Saved data entries:
(* ===== verification/Sh.v ===== *)
(** * sh.c: the parser

    The command line is a buffer [buf] of characters followed by a NUL; a
    pointer into it is an index, and [es] is the index of the NUL.  The state
    of the parser is [*ps].  panic of the shell is [Panic]: it prints its
    message and exits.

    parseexec links a struct execcmd into the commands it returns and goes on
    filling in its arguments, so parseredirs here collects the redirections
    around a command that is not complete yet ([redirs], the innermost first)
    and [wrap] puts them around it when it is. *)

From S2P Require Import Prelude Ulib.

Local Open Scope c_scope.
Local Open Scope nat_scope.

(** [argv[i], eargv[i]], and a file name with its end *)
Abbreviation span := (nat * nat)%type.

Inductive cmd :=
| EXEC (args : list span)
| REDIR (c : cmd) (file efile : nat) (mode fd : Z)
| PIPE (left right : cmd)
| LIST (left right : cmd)
| BACK (c : cmd).

Definition MAXARGS : nat := 20.

Definition O_RDONLY : Z := 0.
Definition O_WRONLY_CREATE : Z := Z.lor 1 512.   (* O_WRONLY|O_CREATE *)

Record redir := mkRedir { rd_file : nat; rd_efile : nat; rd_mode : Z; rd_fd : Z }.

Definition redircmd (c : cmd) (r : redir) : cmd := REDIR c (rd_file r) (rd_efile r) (rd_mode r) (rd_fd r).
Definition wrap (c : cmd) (rs : list redir) : cmd := foldl redircmd c rs.

Definition whitespace : list Z := [32; 9; 13; 10; 11]%Z.           (* " \t\r\n\v" *)
Definition symbols : list Z := [60; 124; 62; 38; 59; 40; 41]%Z.    (* "<|>&;()" *)

Section Parser.
Context (buf : list Z).

Definition es : nat := length buf.

(** [*s], the NUL at the end included *)
Definition char (s : nat) : Z := nth s buf 0%Z.

(** [while(s < es && strchr(whitespace, *s)) s++]; [left] is es - s. *)
Fixpoint skip_space (left s : nat) : nat :=
  match left with
  | O => s
  | S left' => if among whitespace (char s) then skip_space left' (S s) else s
  end.

Definition skip (s : nat) : nat := skip_space (es - s) s.

Fixpoint skip_word (left s : nat) : nat :=
  match left with
  | O => s
  | S left' => if negb (among whitespace (char s)) && negb (among symbols (char s)) then skip_word left' (S s) else s
  end.

(** The token, *q and *eq *)
Definition gettoken : M nat (Z * nat * nat) := fun ps =>
  let s := skip ps in
  let c := char s in
  let '(ret, eq) :=
    if (c =? 0)%Z then (0%Z, s)
    else if among [124; 40; 41; 59; 38; 60]%Z c then (c, S s)
    else if (c =? 62)%Z then if (char (S s) =? 62)%Z then (43%Z, S (S s)) else (62%Z, S s)
    else (97%Z, skip_word (es - s) s) in
  Done (ret, s, eq) (skip eq).

Definition peek (toks : list Z) : M nat bool := fun ps =>
  let s := skip ps in
  Done (negb (char s =? 0)%Z && among toks (char s)) s.

(** [n] bounds the turns of the loop and, below, the depth of the calls. *)
Fixpoint parseredirs (n : nat) (rs : list redir) : M nat (list redir) :=
  match n with
  | O => out_of_fuel
  | S n' =>
      b <- peek [60; 62]%Z ;;
      if b then
        tok <- gettoken ;;
        t <- gettoken ;;
        let '(ret, q, eq) := t in
        if negb (ret =? 97)%Z then panic "missing file for redirection"
        else
          let rs' :=
            if (fst (fst tok) =? 60)%Z then rs ++ [mkRedir q eq O_RDONLY 0%Z]
            else if (fst (fst tok) =? 62)%Z then rs ++ [mkRedir q eq O_WRONLY_CREATE 1%Z]
            else if (fst (fst tok) =? 43)%Z then rs ++ [mkRedir q eq O_WRONLY_CREATE 1%Z]
            else rs in
          parseredirs n' rs'
      else ret rs
  end.

(** The loop of parseexec over the arguments *)
Fixpoint args_loop (n : nat) (args : list span) (rs : list redir) : M nat (list span * list redir) :=
  match n with
  | O => out_of_fuel
  | S n' =>
      b <- peek [124; 41; 38; 59]%Z ;;
      if b then ret (args, rs)
      else
        t <- gettoken ;;
        let '(tok, q, eq) := t in
        if (tok =? 0)%Z then ret (args, rs)
        else if negb (tok =? 97)%Z then panic "syntax"
        else
          let args' := args ++ [(q, eq)] in
          if MAXARGS <=? length args' then panic "too many args"
          else
            rs' <- parseredirs n' rs ;;
            args_loop n' args' rs'
  end.

(** The loop [while(peek(ps, es, "&"))] of parseline *)
Fixpoint back_loop (n : nat) (c : cmd) : M nat cmd :=
  match n with
  | O => out_of_fuel
  | S n' =>
      b <- peek [38]%Z ;;
      if b then gettoken ;; back_loop n' (BACK c) else ret c
  end.

Fixpoint parseline (n : nat) : M nat cmd :=
  match n with
  | O => out_of_fuel
  | S n' =>
      c <- parsepipe n' ;;
      c <- back_loop n' c ;;
      b <- peek [59]%Z ;;
      if b then gettoken ;; r <- parseline n' ;; ret (LIST c r)
      else ret c
  end
with parsepipe (n : nat) : M nat cmd :=
  match n with
  | O => out_of_fuel
  | S n' =>
      c <- parseexec n' ;;
      b <- peek [124]%Z ;;
      if b then gettoken ;; r <- parsepipe n' ;; ret (PIPE c r)
      else ret c
  end
with parseexec (n : nat) : M nat cmd :=
  match n with
  | O => out_of_fuel
  | S n' =>
      b <- peek [40]%Z ;;
      if b then parseblock n'
      else
        rs <- parseredirs n' [] ;;
        t <- args_loop n' [] rs ;;
        ret (wrap (EXEC (fst t)) (snd t))
  end
with parseblock (n : nat) : M nat cmd :=
  match n with
  | O => out_of_fuel
  | S n' =>
      b <- peek [40]%Z ;;
      if negb b then panic "parseblock"
      else
        gettoken ;;
        c <- parseline n' ;;
        b <- peek [41]%Z ;;
        if negb b then panic "syntax - missing )"
        else
          gettoken ;;
          rs <- parseredirs n' [] ;;
          ret (wrap c rs)
  end.

(** ** nulterminate: the positions where it stores a NUL, in order *)
Fixpoint nul_at (c : cmd) : list nat :=
  match c with
  | EXEC args => args.*2
  | REDIR c _ efile _ _ => nul_at c ++ [efile]
  | PIPE l r | LIST l r => nul_at l ++ nul_at r
  | BACK c => nul_at c
  end.

(** The buffer, its NUL included, after the stores *)
Definition nulterminate (c : cmd) : list Z := foldl (fun b p => <[p := 0%Z]> b) (buf ++ [0%Z]) (nul_at c).

(** Each character is consumed by a bounded number of nested calls. *)
Definition parse_fuel : nat := 4 * es + 8.

(** parsecmd: the command and the buffer with the strings terminated *)
Definition parsecmd : outcome nat (cmd * list Z) :=
  (c <- parseline parse_fuel ;;
   peek [] ;;
   s <- Prelude.gets (fun s => s) ;;
   if negb (s =? es) then panic "syntax"
   else ret (c, nulterminate c)) 0.
End Parser.

(** The string at a pointer *)
Fixpoint until_nul (l : list Z) : list Z :=
  match l with
  | [] => []
  | c :: l' => if (c =? 0)%Z then [] else c :: until_nul l'
  end.

Definition str_at (b : list Z) (p : nat) : list Z := until_nul (drop p b).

■ **YOUR OBJECTIVE**
Reproduce each line of the data containing the word "parsepipe".

■ **RESULT**
      c <- parsepipe n' ;;
with parsepipe (n : nat) : M nat cmd :=
      if b then gettoken ;; r <- parsepipe n' ;; ret (PIPE c r)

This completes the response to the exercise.